The invention described here applies to scheduling for any type of
crossbar switch technology. It is noted that crossbar data switches
10 implemented with optical switching technology are described
below as an exemplary embodiment; however all forms of crossbar
switches are encompassed within the scope of the present
invention.
[0010] Referring to FIG. 3, since an overall switch fabric 5
typically requires other functionality besides bufferless data
switching, a switch fabric 5 will typically include line card
ingress 7 and line card egress 9 elements along with the data
crossbar switch 10. These line cards (7,9) are typically
implemented as separate components to the data crossbar switch 10,
and may be located on different cards, but could functionally be
part of the same package. The line cards (7,9) may implement other
functions, such as flow control, or header parsing to determine
data routing, or data buffering.
[0011] Since a data crossbar switch 10 has no buffering, and
requires non-overlapping input port 11 and output port 12
scheduling, a crossbar scheduling function is required. The typical
existing implementation of this scheduling function is shown in
prior art FIG. 1. This figure shows the data crossbar switch 10,
the line cards (7,9) each with ingress and egress halves, and a
shared centralized scheduler 1 mechanism. One disadvantage of the
topology shown in FIG. 1 is the requirement for a separate and
distinct centralized scheduler 1 unit, which must be constructed in
addition to the line card units (7,9). A further disadvantage is
that the centralized scheduler 1 is a single-point of failure in
the system, such that if the scheduler is disabled through some
means, the overall switch will not operate. A possible alternative
is shown in prior art FIG. 2. In FIG. 2, the scheduling function is
implemented inside the line cards in an associated scheduler 2. In
normal operation, only one instance of the scheduler 2 would be
activated, while the others are disabled or held in reserve. One of
the disabled schedulers 3 can be enabled if there is a problem with
scheduler 2. However, this approach still requires a single working
scheduler 2 to run the entire switch, which continues to be a
potential scalability bottleneck and potential single point of
failure.
[0012] In normal operation of the prior art system, as shown in
FIGS. 1 and 2 with a centralized scheduler 1, each of the input
line cards 7 sends information to the centralized scheduler 1 on a
frequent basis about the data that it has queued and requesting
connection to one or more of the outputs for data routing. The
scheduler 2 functions are to: receive connection request
information from each input line card 7, determine, using one of a
number of existing algorithms, an optimized cross bar schedule (not
shown) for connecting inputs 11 of the data crossbar switch 10 to
outputs 12 of the data crossbar switch 10 through the data crossbar
switch 10, and then communicate the cross bar schedule (not shown)

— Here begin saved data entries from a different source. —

(* ===== verification/Text.v ===== *)
(** * Strings

    What the code uses of [str] and [u8]: a string is its UTF-8 bytes, and
    these functions are those of the Rust standard library on the bytes of
    well-formed strings. *)

From S2P Require Import Prelude.

(** ** ASCII *)

Definition is_ascii_alphanumeric (b : byte) : bool := byte_in 48 57 b || byte_in 65 90 b || byte_in 97 122 b.
Definition is_ascii_hexdigit (b : byte) : bool := byte_in 48 57 b || byte_in 65 70 b || byte_in 97 102 b.
Definition to_ascii_lowercase (b : byte) : byte := if byte_in 65 90 b then Z_to_byte (byte_to_Z b + 32) else b.

Definition is_ascii_digit (b : byte) : bool := byte_in 48 57 b.
Definition is_ascii_uppercase (b : byte) : bool := byte_in 65 90 b.
Definition is_ascii_alphabetic (b : byte) : bool := byte_in 65 90 b || byte_in 97 122 b.
Definition to_ascii_uppercase (b : byte) : byte := if byte_in 97 122 b then Z_to_byte (byte_to_Z b - 32) else b.

Definition lowercase (s : rstring) : rstring := map to_ascii_lowercase s.
Definition eq_ignore_ascii_case (a b : rstring) : bool := bool_decide (lowercase a = lowercase b).

(** One of the literals of a pattern. *)
Definition one_of (s : rstring) (literals : list string) : bool :=
  existsb (fun l => bool_decide (s = str_bytes l)) literals.

(** ** Whitespace: the characters with the Unicode property White_Space *)

Definition ws1 (b : byte) : bool := byte_in 9 13 b || (byte_to_Z b =? 32).
Definition ws2 (b0 b1 : byte) : bool :=
  (byte_to_Z b0 =? 194) && ((byte_to_Z b1 =? 133) || (byte_to_Z b1 =? 160)).
Definition ws3 (b0 b1 b2 : byte) : bool :=
  let z1 := byte_to_Z b1 in let z2 := byte_to_Z b2 in
  match byte_to_Z b0 with
  | 225 => (z1 =? 154) && (z2 =? 128)
  | 226 => (z1 =? 128) && (byte_in 128 138 b2 || (z2 =? 168) || (z2 =? 169) || (z2 =? 175)) || (z1 =? 129) && (z2 =? 159)
  | 227 => (z1 =? 128) && (z2 =? 128)
  | _ => false
  end.

Fixpoint trim_start (s : rstring) : rstring :=
  match s with
  | b0 :: r0 =>
    if ws1 b0 then trim_start r0 else
    match r0 with
    | b1 :: r1 =>
      if ws2 b0 b1 then trim_start r1 else
      match r1 with
      | b2 :: r2 => if ws3 b0 b1 b2 then trim_start r2 else s
      | [] => s
      end
    | [] => s
    end
  | [] => s
  end.
(** The same on the reversed bytes. *)
Fixpoint trim_reversed (s : rstring) : rstring :=
  match s with
  | b0 :: r0 =>
    if ws1 b0 then trim_reversed r0 else
    match r0 with
    | b1 :: r1 =>
      if ws2 b1 b0 then trim_reversed r1 else
      match r1 with
      | b2 :: r2 => if ws3 b2 b1 b0 then trim_reversed r2 else s
      | [] => s
      end
    | [] => s
    end
  | [] => s
  end.
Definition trim (s : rstring) : rstring := rev (trim_reversed (rev (trim_start s))).

(** [split_whitespace]; [word] is the word so far. *)
Definition end_word (word : rstring) (rest : list rstring) : list rstring :=
  if len word =? 0 then rest else word :: rest.
Fixpoint words_from (word s : rstring) : list rstring :=
  match s with
  | b0 :: r0 =>
    if ws1 b0 then end_word word (words_from [] r0) else
    match r0 with
    | b1 :: r1 =>
      if ws2 b0 b1 then end_word word (words_from [] r1) else
      match r1 with
      | b2 :: r2 => if ws3 b0 b1 b2 then end_word word (words_from [] r2) else words_from (word ++ [b0]) r0
      | [] => words_from (word ++ [b0]) r0
      end
    | [] => words_from (word ++ [b0]) r0
    end
  | [] => end_word word []
  end.
Definition split_whitespace (s : rstring) : list rstring := words_from [] s.

(** ** Searching and splitting *)

Fixpoint starts_with (prefix s : rstring) : bool :=
  match prefix, s with
  | [], _ => true
  | p :: prefix, b :: s => bool_decide (p = b) && starts_with prefix s
  | _ :: _, [] => false
  end.
Definition strip_prefix_str (prefix s : rstring) : option rstring :=
  if starts_with prefix s then Some (drop (length prefix) s) else None.

(** The index of the first occurrence: [find], and [windows(n).position]. *)
Fixpoint find_str (pattern s : rstring) : option nat :=
  if starts_with pattern s then Some 0%nat
  else match s with [] => None | _ :: s => S <$> find_str pattern s end.
Definition contains_str (pattern s : rstring) : bool := bool_decide (is_Some (find_str pattern s)).

Definition split_once (separator : byte) (s : rstring) : option (rstring * rstring) :=
  i ← find_str [separator] s; Some (take i s, drop (S i) s).

Fixpoint split_from (separator : byte) (piece s : rstring) : list rstring :=
  match s with
  | [] => [piece]
  | b :: s =>
    if bool_decide (b = separator) then piece :: split_from separator [] s
    else split_from separator (piece ++ [b]) s
  end.
Definition split (separator : byte) (s : rstring) : list rstring := split_from separator [] s.

Definition LF : byte := Byte.x0a.
Definition CR : byte := Byte.x0d.

Definition strip_cr (line : rstring) : rstring :=
  match last line with Some b => if bool_decide (b = CR) then removelast line else line | None => line end.
(** [lines]: a line ends with a line feed, and a carriage return before it belongs
    to the end. *)
Fixpoint lines_from (line s : rstring) : list rstring :=
  match s with
  | [] => if len line =? 0 then [] else [line]
  | b :: s => if bool_decide (b = LF) then strip_cr line :: lines_from [] s else lines_from (line ++ [b]) s
  end.
Definition lines (s : rstring) : list rstring := lines_from [] s.

(** ** Numbers: [parse::<usize>] and [parse::<u64>] *)

Fixpoint digits_value (s : rstring) (value : Z) : option Z :=
  match s with
  | [] => Some value
  | b :: s => if is_ascii_digit b then digits_value s (10 * value + (byte_to_Z b - 48)) else None
  end.
Definition parse_u64 (s : rstring) : option Z :=
  let digits := match s with b :: rest => if byte_to_Z b =? 43 then rest else s | [] => s end in
  if len digits =? 0 then None
  else value ← digits_value digits 0; if value <=? U64_MAX then Some value else None.

(** ** Characters *)

(** [chars] of a well-formed string: its scalar values. *)
Definition cont_bits (b : byte) : Z := Z.land (byte_to_Z b) 63.
Fixpoint chars (s : rstring) : list Z :=
  match s with
  | [] => []
  | b0 :: r0 =>
    let z0 := byte_to_Z b0 in
    if z0 <? 128 then z0 :: chars r0 else
    match r0 with
    | [] => []
    | b1 :: r1 =>
      if z0 <? 224 then Z.lor (Z.shiftl (Z.land z0 31) 6) (cont_bits b1) :: chars r1 else
      match r1 with
      | [] => []
      | b2 :: r2 =>
        if z0 <? 240
        then Z.lor (Z.shiftl (Z.land z0 15) 12) (Z.lor (Z.shiftl (cont_bits b1) 6) (cont_bits b2)) :: chars r2 else
        match r2 with
        | [] => []
        | b3 :: r3 =>
          Z.lor (Z.shiftl (Z.land z0 7) 18)
            (Z.lor (Z.shiftl (cont_bits b1) 12) (Z.lor (Z.shiftl (cont_bits b2) 6) (cont_bits b3))) :: chars r3
        end
      end
    end
  end.
(** [encode_utf16] *)
Definition encode_utf16 (c : Z) : list Z :=
  if c <? 65536 then [c]
  else [Z.lor 55296 (Z.shiftr (c - 65536) 10); Z.lor 56320 (Z.land (c - 65536) 1023)].

(** ** [String::from_utf8_lossy] *)

(** U+FFFD. *)
Definition REPLACEMENT : rstring := [Byte.xef; Byte.xbf; Byte.xbd].

(** The second byte a lead byte of three, or four, allows. *)
Definition second3 (b0 b1 : byte) : bool :=
  match byte_to_Z b0 with
  | 224 => byte_in 160 191 b1
  | 237 => byte_in 128 159 b1
  | _ => is_cont b1
  end.
Definition second4 (b0 b1 : byte) : bool :=
  match byte_to_Z b0 with
  | 240 => byte_in 144 191 b1
  | 244 => byte_in 128 143 b1
  | _ => is_cont b1
  end.

(** A maximal prefix of a character that does not become one is replaced. *)
Fixpoint from_utf8_lossy (s : list byte) : rstring :=
  match s with
  | [] => []
  | b0 :: r0 =>
    if byte_in 0 127 b0 then b0 :: from_utf8_lossy r0
    else if byte_in 194 223 b0 then
      match r0 with
      | b1 :: r1 => if is_cont b1 then b0 :: b1 :: from_utf8_lossy r1 else REPLACEMENT ++ from_utf8_lossy r0
      | [] => REPLACEMENT
      end
    else if byte_in 224 239 b0 then
      match r0 with
      | b1 :: r1 =>
        if second3 b0 b1 then
          match r1 with
          | b2 :: r2 => if is_cont b2 then b0 :: b1 :: b2 :: from_utf8_lossy r2 else REPLACEMENT ++ from_utf8_lossy r1
          | [] => REPLACEMENT
          end
        else REPLACEMENT ++ from_utf8_lossy r0
      | [] => REPLACEMENT
      end
    else if byte_in 240 244 b0 then
      match r0 with
      | b1 :: r1 =>
        if second4 b0 b1 then
          match r1 with
          | b2 :: r2 =>
            if is_cont b2 then
              match r2 with
              | b3 :: r3 =>
                if is_cont b3 then b0 :: b1 :: b2 :: b3 :: from_utf8_lossy r3 else REPLACEMENT ++ from_utf8_lossy r2
              | [] => REPLACEMENT
              end
            else REPLACEMENT ++ from_utf8_lossy r1
          | [] => REPLACEMENT
          end
        else REPLACEMENT ++ from_utf8_lossy r0
      | [] => REPLACEMENT
      end
    else REPLACEMENT ++ from_utf8_lossy r0
  end.

(** * Lemmas *)

Lemma starts_with_app prefix s : starts_with prefix (prefix ++ s) = true.
Proof. induction prefix as [|p prefix IH]; cbn; [done|]. by rewrite bool_decide_true, IH. Qed.
Lemma starts_with_spec prefix s : starts_with prefix s = true <-> exists rest, s = prefix ++ rest.
Proof.
  split; [|intros [rest ->]; apply starts_with_app].
  revert s. induction prefix as [|p prefix IH]; intros s; [by exists s|]. destruct s as [|b s]; cbn; [done|].
  intros [->%bool_decide_eq_true E]%andb_true_iff. destruct (IH _ E) as [rest ->]. by exists rest.
Qed.

Lemma encode_utf16_len c : 1 <= len (encode_utf16 c) <= 2.
Proof. unfold encode_utf16. case_match; by vm_compute. Qed.

(** What is well-formed is copied. *)
Lemma from_utf8_lossy_app x : forall s, utf8_valid s = true -> from_utf8_lossy (s ++ x) = s ++ from_utf8_lossy x.
Proof.
  fix IH 1. intros [|b0 r0]; [done|]. unfold utf8_valid; fold utf8_valid. cbn [from_utf8_lossy app].
  destruct (byte_in 0 127 b0); [intros V; f_equal; by apply IH|].
  destruct r0 as [|b1 r1]; [done|]. cbn [app].
  destruct (byte_in 194 223 b0); [intros [-> V]%andb_true_iff; do 2 f_equal; by apply IH|].
  destruct r1 as [|b2 r2]; [done|]. cbn [app]. destruct (byte_in 224 239 b0) eqn:L3.
  - intros [[S2 C2]%andb_true_iff V]%andb_true_iff.
    assert (second3 b0 b1 = true) as ->.
    { revert S2. unfold second3. repeat case_match; try done; bool_prop; lia. }
    rewrite C2. do 3 f_equal. by apply IH.
  - destruct r2 as [|b3 r3]; [done|]. cbn [app]. destruct (byte_in 240 244 b0) eqn:L4; [|done].
    intros [[[S2 C2]%andb_true_iff C3]%andb_true_iff V]%andb_true_iff.
    assert (second4 b0 b1 = true) as ->.
    { revert S2. unfold second4. repeat case_match; try done; bool_prop; lia. }
    rewrite C2, C3. do 4 f_equal. by apply IH.
Qed.
Lemma from_utf8_lossy_valid s : utf8_valid s = true -> from_utf8_lossy s = s.
Proof. intros V. rewrite <- (app_nil_r s) at 1. by rewrite from_utf8_lossy_app, app_nil_r. Qed.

to the line cards 7,9 to send the transmission data, i.e., the
centralized scheduler 1 which is one point is in active control of
the entire scheduling process.
[0013] In contrast to the prior art discussed above, the present
disclosure provides a mechanism for crossbar switch 10 scheduling
which provides improved performance, better reliability, and lower
expense by eliminating the centralized scheduler 1.
[0014] In the present invention, a scheduling function may be
distributed across each of the line cards (7,9) in parallel by
using partial schedulers 17 implemented with each line card (7, 9).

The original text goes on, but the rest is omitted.